The last post covered a one-day build of a prototype quadcopter using a wooden chopstick frame, a battery and motors. It achieved a hover above the table but nowhere near lift. Since then, I’ve been doing some research about calculating how much lift I need and what types of motors or rotors etc. You may have seen this video, which I highly recommend looking into anyway. After watching it, I realised I don’t have the motors’ specs, make or model (remember, I salvaged them from servos) and as they are generic, finding the specs to do any real calculations is guesswork at best.
So, where next?
Thus far, the factors I have been toying with are:
- Upgrading my motors
- Going for bigger rotors
- More powerful versus less powerful, smaller and lighter battery.

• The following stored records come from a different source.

Lemma gave_trans s A l1 s1 A1 l2 s2 A2 : gave s A l1 s1 A1 -> gave s1 A1 l2 s2 A2 -> gave s A (l1 ++ l2) s2 A2.
Proof.
  intros (S1 & I1 & E1 & G1) (S2 & I2 & E2 & G2). split; [by etrans|]. split; [done|]. split.
  - intros b. rewrite E2, E1. unfold page_blocks. rewrite fmap_app, elem_of_app. tauto.
  - etrans; [|exact G2]. eapply agree_mono; [|exact G1]. intros x. apply in_block_sub. intros b Hb. by apply E2 in Hb as [].
Qed.

Lemma gave_one s A p : pa_inv s A -> (p, 0) ∈ A ->
  exists s' A', buddy_free_pages p 0 s = Done tt s' /\ gave s A [p] s' A'.
Proof.
  intros Hi Hp. destruct (pa_free_in s A p Hi Hp) as (s' & A' & Hrun & Hst & Hi' & HA & Hag). exists s', A'.
  split; [done|]. split; [done|]. split; [done|]. split; [|done]. intros b. rewrite HA. unfold page_blocks. simpl.
  rewrite list_elem_of_singleton. done.
Qed.

(** A page that was kept holds what it held. *)
Lemma gave_kept s A l s' A' p : gave s A l s' A' -> (p, 0) ∈ A -> p ∉ l ->
  (p, 0) ∈ A' /\ agree (within p 4096) (k_mem s) (k_mem s').
Proof.
  intros (_ & _ & HA & Hag) Hp Hl. assert (Hp' : (p, 0) ∈ A') by (apply HA; by rewrite elem_page_blocks).
  split; [done|]. eapply agree_mono; [|exact Hag]. intros x Hx. exists p, 0. by rewrite sz_0.
Qed.

Lemma free_slabs_ok s A h l : pa_inv s A -> sll S_NEXT (k_mem s) h l -> NoDup l -> (forall p, p ∈ l -> (p, 0) ∈ A) ->
  exists s' A', free_slabs h s = Done tt s' /\ gave s A l s' A'.
Proof.
  intros Hi Hl Hnd Hown.
  assert (Hlen : Z.of_nat (length l) <= 2 ^ 40). { apply pages_length; [done|]. intros a Ha. apply (pa_block s A a 0 Hi). by apply Hown. }
  assert (Hwp : wp (free_slabs h) (fun _ s' => exists A', gave s A l s' A') s); cycle 1.
  { apply wp_Done in Hwp as ([] & s' & Hrun & A' & Hg). by exists s', A'. }
  unfold free_slabs. apply (wp_loop (fun n cur s' => exists l1 l2 A', l = l1 ++ l2 /\ length l2 = n /\ gave s A l1 s' A' /\
    sll S_NEXT (k_mem s') cur l2) (length l)); [|lia|].
  { exists [], l, A. split; [done|]. split; [done|]. split; [by apply gave_nil|done]. }
  intros n cur s' (l1 & l2 & A' & -> & <- & Hg & Hs). destruct l2 as [|p l2].
  - cbn in Hs. subst cur. rewrite Z.eqb_refl. apply wp_ret. exists A'. by rewrite app_nil_r.
  - destruct Hs as (-> & Hn & Hs). rewrite (proj2 (Z.eqb_neq p NULL) Hn). apply wp_bind, wp_gets.
    apply NoDup_app in Hnd as (_ & Hd & Hnd). apply NoDup_cons in Hnd as [Hpl Hnd].
    assert (Hin : forall q, q ∈ p :: l2 -> (q, 0) ∈ A').
    { intros q Hq. apply (gave_kept s A l1 s' A' q Hg); [apply Hown; eauto with inlist|]. intros H1. by apply (Hd q H1). }
    destruct (gave_one s' A' p ltac:(apply Hg) ltac:(apply Hin; left)) as (s2 & A2 & Hrun & Hg2).
    apply wp_bind. eapply wp_of_Done; [exact Hrun|]. apply wp_ret. exists (length l2). split; [simpl; lia|].
    exists (l1 ++ [p]), l2, A2. rewrite <- app_assoc. split; [done|]. split; [done|]. split; [by eapply gave_trans|].
    apply (sll_frame S_NEXT (k_mem s')); [|done]. intros q Hq.
    destruct (gave_kept s' A' [p] s2 A2 q Hg2 ltac:(apply Hin; by right)) as [_ Hag].
    { intros E%list_elem_of_singleton. by subst q. }
    eapply agree_mono; [|exact Hag]. intros x Hx. sarith.
Qed.

(** Unlinking writes only links of other caches. *)
Definition link_val (s : kst) (cur : option Z) : Z :=
  match cur with None => g_cache_list (k_slab s) | Some q => load 8 (k_mem s) (q + C_NEXT) end.

Lemma unlink_found lk s A cs c cur l0 l2 (Q : unit -> kst -> Prop) : caches_ok lk s A cs -> pa_inv s A ->
  cs = l0 ++ c :: l2 -> (cur = None /\ l0 = [] \/ exists l q, l0 = l ++ [q] /\ cur = Some q) ->
  (forall s', caches_ok lk s' A (l0 ++ l2) -> k_buddy s' = k_buddy s -> k_pmm s' = k_pmm s -> 
    agree (fun x => forall q, q ∈ cs -> q <> c -> ~ within (q + C_NEXT) 8 x) (k_mem s) (k_mem s') -> Q tt s') ->
  wp (next ← load64 (c + C_NEXT); write_link cur next) Q s.
Proof.
  intros [C1 C2 C3 C4] Hi -> Hcur HQ. apply wp_bind, wp_gets.
  assert (Hnd : NoDup (l0 ++ l2)).
  { apply NoDup_app in C3 as (N1 & N2 & [_ N3]%NoDup_cons). apply NoDup_app. split; [done|]. split; [|done].
    intros x Hx Hx2. apply (N2 x Hx). by right. }
  assert (Hown : forall p, p ∈ l0 ++ l2 -> (p, 0) ∈ A).
  { intros p Hp. apply C4. rewrite elem_of_app in Hp. rewrite elem_of_app, elem_of_cons. tauto. }
  destruct Hcur as [[-> ->]|(l & q & -> & ->)]; apply wp_modify, HQ; try done.
  - split; try done. cbn. destruct C1 as (_ & _ & C1). exact C1.
  - split; try done. unfold cache_list in *. cbn. rewrite <- !app_assoc in *. cbn [app] in *.
    apply sll_unlink; [done| |done]. intros a b Ha Hb. destruct (decide (a = b)) as [->|Hne]; [by left|right].
    assert (Hd : disj a 0 b 0).
    { apply (pa_disj s A); [done|by apply C4|by apply C4|]. by intros [= E]. }
    unfold disj in Hd. rewrite sz_0 in Hd. lia.
  - cbn. apply agree_store. intros x Hx. apply (Hx q); [eauto with inlist|]. intros ->.
    apply NoDup_app in C3 as (_ & N2 & _). apply (N2 c); eauto with inlist.
Qed.

Lemma unlink_cache_ok lk s A cs c : caches_ok lk s A cs -> pa_inv s A -> c ∈ cs -> c <> NULL ->
  wp (unlink_cache c) (fun _ s' => caches_ok lk s' A (without c cs) /\ k_buddy s' = k_buddy s /\ k_pmm s' = k_pmm s /\
    agree (fun x => forall q, q ∈ cs -> q <> c -> ~ within (q + C_NEXT) 8 x) (k_mem s) (k_mem s')) s.
Proof.
  intros HC Hi Hin Hcn. pose proof HC as [C1 C2 C3 C4].
  assert (Hlen : Z.of_nat (length cs) <= 2 ^ 40). { apply pages_length; [done|]. intros a Ha. apply (pa_block s A a 0 Hi). by apply C4. }
  unfold unlink_cache. apply (wp_loop (fun n cur s' => s' = s /\ exists l1 l2, cs = l1 ++ l2 /\ c ∉ l1 /\ length l2 = n /\
    (cur = None /\ l1 = [] \/ exists l q, l1 = l ++ [q] /\ cur = Some q) /\ sll C_NEXT (k_mem s) (link_val s cur) l2) (length cs)); [|lia|].
  { split; [done|]. exists [], cs. split; [done|]. split; [by apply not_elem_of_nil|]. split; [done|]. split; [by left|exact C1]. }
  intros n cur s' (-> & l1 & l2 & -> & Hno & <- & Hcur & Hs).
  destruct l2 as [|a l2]; [rewrite app_nil_r in Hin; done|]. destruct Hs as (Ha & Hn & Hs).
  assert (Hread : forall Q, Q a s -> wp (read_link cur) Q s).
  { intros Q HQ. unfold read_link. rewrite <- Ha in HQ. by destruct cur; apply wp_gets. }
  apply wp_bind, Hread. rewrite (proj2 (Z.eqb_neq a NULL) Hn). destruct (Z.eqb_spec a c) as [->|Hne].
  - assert (Hwp : wp (next ← load64 (c + C_NEXT); write_link cur next) (fun _ s' => caches_ok lk s' A (without c (l1 ++ c :: l2)) /\
      k_buddy s' = k_buddy s /\ k_pmm s' = k_pmm s /\
      agree (fun x => forall q, q ∈ l1 ++ c :: l2 -> q <> c -> ~ within (q + C_NEXT) 8 x) (k_mem s) (k_mem s')) s).
    { apply (unlink_found lk s A (l1 ++ c :: l2) c cur l1 l2); [done|done|done|done|].
      intros s' H1 H2 H3 H4. rewrite without_middle by done. done. }
    apply wp_bind, wp_gets. apply wp_Done in Hwp as ([] & s' & Hrun & HQ). apply wp_bind. eapply wp_of_Done; [exact Hrun|].
    by apply wp_ret.
  - apply wp_ret. exists (length l2). split; [simpl; lia|]. split; [done|]. exists (l1 ++ [a]), l2. rewrite <- app_assoc.
    split; [done|]. split; [rewrite elem_of_app, list_elem_of_singleton; intros [?|?]; [done|by subst a]|]. split; [done|].
    split; [right; by exists l1, a|exact Hs].
Qed.

Section destroy.
Context (osz ops : Z) (G : good_sizes osz ops).

Lemma cache_bytes_page lk s A c arr L cpu H x : slab_core osz ops lk s A c arr L cpu H -> cache_bytes c arr L x ->
  exists p, p ∈ cache_pages c arr L /\ within p 4096 x.
Proof.
  intros Hc [[Hx|[Hx|[Ha Hx]]]|[[Hx|(sl & Hsl & Hx)]|(sl & Hsl & Hx)]].
  - exists c. split; [apply in_pages_cache|sarith].
  - exists c. split; [apply in_pages_cache|sarith].
  - exists arr. split; [by apply in_pages_array|sarith].
  - exists c. split; [apply in_pages_cache|sarith].
  - exists (sl_page sl). split; [by apply in_pages_slab|sarith].
  - exists (sl_page sl). split; [by apply in_pages_slab|].
    by apply (slab_bytes_page osz ops (k_mem s)) in Hx as [Hx _]; [|apply Hc|].
Qed.

(** What happens outside the pages of a cache does not concern it. *)
Lemma inv_other lk s s' A c arr L cpu H : slab_inv osz ops lk s A c arr L cpu H ->
  k_buddy s' = k_buddy s -> k_pmm s' = k_pmm s ->
  agree (fun x => (exists p, p ∈ cache_pages c arr L /\ within p 4096 x) \/ ~ in_block A x) (k_mem s) (k_mem s') ->
  slab_inv osz ops lk s' A c arr L cpu H.
Proof.
  intros [Hc Hcl] Hb Hp Hag. split; [|done].
  assert (Hc1 : slab_core osz ops lk (set_mem (k_mem s') s) A c arr L cpu H).
  { apply (slab_core_frame osz ops lk G s); [done|]. eapply agree_mono; [|exact Hag]. intros x [Hx|Hx]; [left|by right].
    by eapply cache_bytes_page. }
  destruct Hc1 as [C1 C2 C3 C4 C5 C6 C7 C8]. split; try done. apply (pa_frame (set_mem (k_mem s') s)); done.
Qed.

(** Freeing the slabs of one list, the header and the other lists being in pages that
    are kept. *)
Lemma destroy_list s A l0 s1 A1 c f arr L cpu H lk : slab_core osz ops lk s A c arr L cpu H -> list_field f ->
  gave s A l0 s1 A1 -> c ∉ l0 -> (forall p, p ∈ sl_page <$> L f -> p ∉ l0) ->
  wp (slab ← load64 (c + f); free_slabs slab) (fun _ s' => exists A', gave s A (l0 ++ (sl_page <$> L f)) s' A') s1.
Proof.
  intros Hc Hf Hg Hcl Hl. apply wp_bind, wp_gets.
  assert (Hown : forall p, p ∈ cache_pages c arr L -> (p, 0) ∈ A) by apply (sc_own _ _ _ _ _ _ _ _ _ _ Hc).
  assert (Hin : forall p, p ∈ sl_page <$> L f -> p ∈ cache_pages c arr L).
  { intros p (sl & -> & Hsl)%list_elem_of_fmap. apply in_pages_slab. by exists f. }
  assert (Hs : sll S_NEXT (k_mem s1) (load 8 (k_mem s1) (c + f)) (sl_page <$> L f)).
  { destruct (gave_kept s A l0 s1 A1 c Hg (Hown c (in_pages_cache _ _ _)) Hcl) as [_ Hag].
    rewrite (load_agree 8 (k_mem s) (k_mem s1)); cycle 1.
    { eapply agree_mono; [|exact Hag]. intros x Hx. destruct Hf as [-> | [-> | ->]]; sarith. }
    apply (sll_frame S_NEXT (k_mem s)); [|by apply (sc_lists _ _ _ _ _ _ _ _ _ _ Hc)]. intros p Hp.
    destruct (gave_kept s A l0 s1 A1 p Hg (Hown p (Hin p Hp)) (Hl p Hp)) as [_ Hag'].
    eapply agree_mono; [|exact Hag']. intros x Hx. sarith. }
  destruct (free_slabs_ok s1 A1 _ _ ltac:(apply Hg) Hs) as (s2 & A2 & Hrun & Hg2).
  - by apply (list_nodup osz ops lk s A c arr L cpu H).
  - intros p Hp. by apply (gave_kept s A l0 s1 A1 p Hg (Hown p (Hin p Hp)) (Hl p Hp)).
  - eapply wp_of_Done; [exact Hrun|]. exists A2. by eapply gave_trans.
Qed.

(** Freeing the per-CPU arrays: only the first CPU has one. *)
Lemma destroy_arrays s A l0 s1 A1 c arr L cpu H lk : slab_core osz ops lk s A c arr L cpu H ->
  gave s A l0 s1 A1 -> c ∉ l0 -> arr ∉ l0 ->
  wp (for_range 0 MAX_CPUS (fun i =>
        objects ← load64 (cpu_cache c i + U_OBJECTS);
        when (negb (objects =? NULL)) (buddy_free_pages objects 0)))
    (fun _ s' => exists A', gave s A (l0 ++ (if arr =? 0 then [] else [arr])) s' A') s1.
Proof.
  intros Hc Hg Hcl Hal.
  assert (Hown : forall p, p ∈ cache_pages c arr L -> (p, 0) ∈ A) by apply (sc_own _ _ _ _ _ _ _ _ _ _ Hc).
  pose proof (sc_header _ _ _ _ _ _ _ _ _ _ Hc) as Hh. set (la := if arr =? 0 then [] else [arr]).
  assert (Hread : forall i s' A' l, gave s A l s' A' -> c ∉ l -> 0 <= i < MAX_CPUS ->
    load 8 (k_mem s') (cpu_cache c i + U_OBJECTS) = load 8 (k_mem s) (cpu_cache c i + U_OBJECTS)).
  { intros i s' A' l Hg' Hl Hi. destruct (gave_kept s A l s' A' c Hg' (Hown c (in_pages_cache _ _ _)) Hl) as [_ Hag].
    apply load_agree. eapply agree_mono; [|exact Hag]. intros x Hx. unfold MAX_CPUS in *. sarith. }
  assert (Hla : c ∉ l0 ++ la).
  { rewrite elem_of_app. unfold la. intros [?|Hx]; [done|]. destruct (Z.eqb_spec arr 0) as [E|E]; [by apply not_elem_of_nil in Hx|].
    apply list_elem_of_singleton in Hx. by apply (array_not_cache osz ops lk s A c arr L cpu H Hc E). }
  apply (wp_for_range (fun i s' => exists A', gave s A (if i =? 0 then l0 else l0 ++ la) s' A')); [by unfold MAX_CPUS| | |].
  - by exists A1.
  - intros i s' Hi (A' & Hg'). apply wp_bind, wp_gets. rewrite (Hread i s' A' _ Hg') by (destruct (i =? 0); done || lia).
    destruct (Z.eqb_spec i 0) as [->|Hn].
    + rewrite (ho_array _ _ _ _ _ _ _ Hh). change (0 + 1 =? 0) with false. cbv iota. subst la.
      destruct (Z.eqb_spec arr 0) as [->|Ha].
      * apply wp_ret. exists A'. by rewrite app_nil_r.
      * rewrite (proj2 (Z.eqb_neq arr NULL)) by done. cbn [negb when].
        destruct (gave_kept s A l0 s' A' arr Hg' (Hown arr (in_pages_array _ _ _ Ha)) Hal) as [Hin _].
        destruct (gave_one s' A' arr ltac:(apply Hg') Hin) as (s2 & A2 & Hrun & Hg2). eapply wp_of_Done; [exact Hrun|].
        exists A2. by eapply gave_trans.
    + rewrite (ho_others _ _ _ _ _ _ _ Hh) by lia. change (negb (0 =? NULL)) with false. apply wp_ret.
      rewrite (proj2 (Z.eqb_neq (i + 1) 0)) by lia. by exists A'.
  - intros s' (A' & Hg'). by exists A'.
Qed.

(** The pages of a cache, list by list. *)
Lemma cache_pages_split lk s A c arr L cpu H : slab_core osz ops lk s A c arr L cpu H ->
  let la := if arr =? 0 then [] else [arr] in let F f := sl_page <$> L f in
  NoDup (c :: la ++ F C_FULL ++ F C_PARTIAL ++ F C_FREE) /\
  forall p, p ∈ (((F C_FULL ++ F C_PARTIAL) ++ F C_FREE) ++ la) ++ [c] <-> p ∈ cache_pages c arr L.
Proof.
  intros Hc la F. pose proof (sc_nodup _ _ _ _ _ _ _ _ _ _ Hc) as Hn. unfold cache_pages, all_slabs in *.
  rewrite !fmap_app in *. split; [exact Hn|]. intros p. unfold F, la.
  rewrite elem_of_cons, !elem_of_app, list_elem_of_singleton. tauto.
Qed.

Basically, I focused on what I could electronically manipulate to improve performance. Additionally, my new design sketches focused on building a surround for my tin, so as to be minimally invasive to it, as shown below.
There are lots of practical considerations like how do I mount my components inside? Do I leave it opening or cut a hole for replacing the battery? Do I construct a frame with arms, or four separate arms? If separate, how do I ensure everything is secure and flush? All these considerations play off against space, weight and complexity so in short, too many questions and not enough answers. To escalate the situation, I searched lots of drone manufacturers and hobbyists to see what motors, rotors and batteries they use etc. Finding that my motors simply aren’t used, the possibilities of buying lots of new parts opened up.
After a good step back and a deep breath, I realised that my problem is indeed weight. Everyone else uses plastic; I’m working with metal. So, time to think outside the box, or at least with half the box. The lower half of the tin is the heavier by far. Removing that bottom half and using the hinges / clasp as a mount-point means that once again the world is my oyster.
Back to the drawing board
Without a bottom to work around, it was now possible to have a single frame unit based upon a flat sheet, providing both rotor arms and the main chassis. A battery compartment or sleeve could be incorporated by design as well as using the original tin hinges to mount the lid. Back to Excel (yes, it is my drawing platform of choice and I know it’s weird) to put together some more paper concepts. This was the result.
The new version incorporates the Mk III arms shown in the preliminary designs post, with additional flaps to join the lower edges, increasing rigidity. When folded, the centre plate forms a battery slot underneath the drone. A plastic layer will be fixed on top, covering the battery slot and insulating the chassis for mounting components. The design needs access for wiring the battery and rotors so that the tin lid will lie flat, but it sufficiently demonstrated the concept.
With the battery dimensions checked and a few fine adjustments made to the hinges, the tin lid could then be fit to see how the overall design worked.
The new design gives me a number of options to explore:
- Different metal thicknesses (an aluminium tin will be used for the next stage)
- Recycling the metal from the original tin bottom
- Using plastic, such as a 3D printed solution
- Using a one-piece design or making removable arms and battery compartment
If I do end up using a 3D printed base, it will be done by a print shop nearby so a quote may be a determining factor here. There are some advantages, such as low weight and making clip-on motor mountings rather than using screws or glue.